Challenges of multisite video conferencing: The development of an alternative teaching/learning model
AbstractThe current trend of globalisation is one that is having a marked impact on society and the area of education in particular is feeling the impact. The dramatic changes that are taking place as a result of globalisation means that the demand for education is increasing significantly. There is growing recognition of not only the need for skills development but also reskilling and a requirement for lifelong learning (Duguet, 1995). Additionally, the increasing availability and stability of communications technologies along with the economic rationalisation that is characteristic of the nineties, means that educational institutions are rethinking the ways in which they deliver teaching and learning activities to an increasingly diverse and dispersed clientele.
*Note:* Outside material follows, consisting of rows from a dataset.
(** [config.py] with a budget of no exchange at all. *)
Definition zero_budget_config : Config := {|
  MAX_CONVERSATION_HISTORY := 0;
  WAKE_WORDS := WAKE_WORDS default_config;
  AI_NAME := AI_NAME default_config;
  AI_PERSONALITY := AI_PERSONALITY default_config
|}.

(* ===================================================================== *)
(** * local_ai_brain.py: intent analysis and added knowledge *)
(* ===================================================================== *)

Module Intent.

(** The dictionary that [analyze_intent] returns.  [confidence] is the
    decimal literal of the source, as a rational number. *)
Record IntentResult := {
  intent : string;
  confidence : QArith_base.Q;
  entities : list string;
  requires_action : bool
}.

Definition tenths (n : Z) : QArith_base.Q := QArith_base.Qmake n 10.

(** [LocalAIBrain.analyze_intent] *)
Definition analyze_intent (user_input : string) : IntentResult :=
  let user_input_lower := PyStr.lower user_input in
  let '(intent, confidence) :=
    if LocalAIBrain.any_word_in ["hello"; "hi"; "hey"] user_input_lower
    then ("greeting", tenths 9)
    else if LocalAIBrain.any_word_in ["goodbye"; "bye"] user_input_lower
    then ("goodbye", tenths 9)
    else if LocalAIBrain.any_word_in ["time"; "clock"] user_input_lower
    then ("time_query", tenths 8)
    else if LocalAIBrain.any_word_in ["date"; "today"] user_input_lower
    then ("date_query", tenths 8)
    else if LocalAIBrain.any_word_in ["calculate"; "math"; "+"; "-"; "*"; "/"] user_input_lower
    then ("calculation", tenths 7)
    else if LocalAIBrain.any_word_in ["weather"] user_input_lower
    then ("weather_query", tenths 8)
    else if PyStr.contains "?" user_input
    then ("question", tenths 6)
    else ("casual_chat", tenths 5) in
  {| intent := intent;
     confidence := confidence;
     entities := [];
     requires_action :=
       existsb (String.eqb intent) ["calculation"; "time_query"; "date_query"] |}.

End Intent.

Module Knowledge.

(** [knowledge_base]: the tables that [_load_knowledge_base] builds, and
    the ["custom"] table, which is absent until [add_knowledge] makes it. *)
Record t := {
  builtin : LocalAIBrain.KnowledgeBase;
  custom : option (gmap string string)
}.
This article describes a video conferencing project at Central Queensland University which was implemented to deliver simultaneous interactive instruction in first year chemistry to three campuses - Rockhampton, Mackay, Bundaberg. The article discusses some of the issues of implementing video conferencing as a tool for teaching in a distributed, multi-campus institution and the challenges in developing an interactive teaching and learning model. This includes the need for intensive ongoing staff development and the recognition that staff development for teaching with technology is a long term process of skills acquisition. It also recognises the importance of appropriate student preparation and the part this plays in successfully adopting technologically mediated teaching and learning programs.